A German scientist has successfully developed a process to turn plastic back into the oil from which it came. An Irish bioengineer is breeding bacteria that love to eat this reconstituted oil. After the critters have all had a good feed he extracts material from their cells that is then used to make a non-toxic, one hundred percent biodegradable plastic. This is cutting edge science now economically feasible given today’s price of oil.

Petroleum is a finite resource and so big industry is exploring alternatives. Sony makes its Walkman from a vegetable-based, biodegradable plastic. NEC makes a biodegradable cell phone. And these giants are making money in the process. Experiments are underway to make plastics with everything from orange peels to maple syrup.
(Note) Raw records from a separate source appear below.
(** [io_thread.hpp]: [constexpr size_t MAX_PRI = 10]. *)
Definition MAX_PRI : Z := 10.

(** Modelled from the spec: [struct iomgr_msg] is declared in the absent
    [iomgr_msg.hpp]; a message "carries: target-descriptor handle (optional),
    event mask (int), opaque buffer + size".  [iomgr.cpp] builds messages as
    [iomgr_msg(type)], [iomgr_msg(type, info, event)] and
    [iomgr_msg(type, nullptr, -1, buf, size)]. *)
Record iomgr_msg : Type := {
  m_type : iomgr_msg_type;
  m_fd_info : option fd_ptr;
  m_event : Z;
  m_data_buf : option Z;
  m_data_size : Z
}.

Definition iomgr_msg_of_type (t : iomgr_msg_type) : iomgr_msg :=
  {| m_type := t; m_fd_info := None; m_event := -1; m_data_buf := None; m_data_size := 0 |}.

(** What one [write] of the wakeup token to a message descriptor answers. *)
Inductive write_result : Set :=
| WriteOk
| WriteEAGAIN
| WriteErr (errno : Z).

(** The manager's primitive actions, in the order they happen.  [history]
    below is a ghost record of them; no operation reads it. *)
Inductive action : Type :=
| ActSetState (st : iomgr_state)
| ActIncStop (now : Z)
| ActDecStop (now : Z)
| ActNullTimer
| ActPutMsg (thread_num : Z) (t : iomgr_msg_type)
| ActWrite (thread_num : Z) (r : write_result).

(** [class ioMgrThreadContext] ([io_thread.hpp]).  The last three fields are
    the kernel side of the context: the descriptors attached to its
    multiplexer [m_epollfd], the tokens standing in its message descriptor,
    and what the kernel answers to the coming writes on that descriptor (when
    the list is used up, writes succeed). *)
Record ioMgrThreadContext : Type := {
  m_epollfd : Z;
  m_thread_num : Z;
  m_msg_fd_info : option fd_ptr;
  m_count : Z;
  m_is_io_thread : bool;
  m_is_iomgr_thread : bool;
  m_keep_running : bool;
  m_fd_selector : option (fd_info -> bool);
  m_msg_q : list iomgr_msg;
  epoll_set : gset fd_ptr;
  msg_fd_tokens : Z;
  msg_fd_writes : list write_result
}.

(** Interfaces are opaque handles. *)
Definition IOInterface := Z.

(** A thread made by [sisl::thread_factory("io_thread", &IOManager::run_io_loop,
    this, true, nullptr, nullptr)]: the arguments [run_io_loop] gets. *)
Record io_thread_handle : Type := {
  th_is_iomgr_thread : bool;
  th_fd_selector : option (fd_info -> bool);
  th_msg_handler : option Z
}.

(** [class IOManager]: the members [iomgr.cpp] uses, the store of descriptor
    records and the ghost [history]. *)
Record IOManager : Type := {
  m_state : iomgr_state;
  m_expected_ifaces : Z;
  m_yet_to_start_nthreads : Z;
  m_yet_to_stop_nthreads : Z;
  m_iface_list : list IOInterface;
  m_drive_ifaces : list IOInterface;
  m_default_general_iface : option IOInterface;
  m_default_drive_iface : option IOInterface;
  m_iomgr_threads : list io_thread_handle;
  m_global_timer : option Z;
  m_fd_info_map : gmap Z fd_ptr;
  m_thread_ctx : list ioMgrThreadContext;
  m_common_thread_msg_handler : option Z;
  fd_store : list fd_info;
  history : list action
}.

(** *** Field updates *)

Definition with_m_state (v : iomgr_state) (s : IOManager) : IOManager :=
  {| m_state := v; m_expected_ifaces := m_expected_ifaces s; m_yet_to_start_nthreads :=
     m_yet_to_start_nthreads s; m_yet_to_stop_nthreads := m_yet_to_stop_nthreads s; m_iface_list
     := m_iface_list s; m_drive_ifaces := m_drive_ifaces s; m_default_general_iface :=
     m_default_general_iface s; m_default_drive_iface := m_default_drive_iface s; m_iomgr_threads
     := m_iomgr_threads s; m_global_timer := m_global_timer s; m_fd_info_map := m_fd_info_map s;
     m_thread_ctx := m_thread_ctx s; m_common_thread_msg_handler := m_common_thread_msg_handler
     s; fd_store := fd_store s; history := history s |}.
Really. One outfit uses the protein in chicken feathers to make plastic.

Plantic Technologies in Australia makes product that looks and behaves like plastic but it rapidly dissolves in water, rather like the wicked witch of the west who, come to think of it, lived in OZ. This plastic is non-toxic and is biodegradable. Chuck it away and it’s back into the biomass as carbon dioxide and water inside of eight weeks.

For a hundred years we’ve all been caught up in the ‘plastic promise’. It’s time to rethink our love affair with synthetics.

You can rent Addicted to Plastic at your local DVD store. Distributed in Canada by Mongrel Media, the documentary has won numerous film festival awards.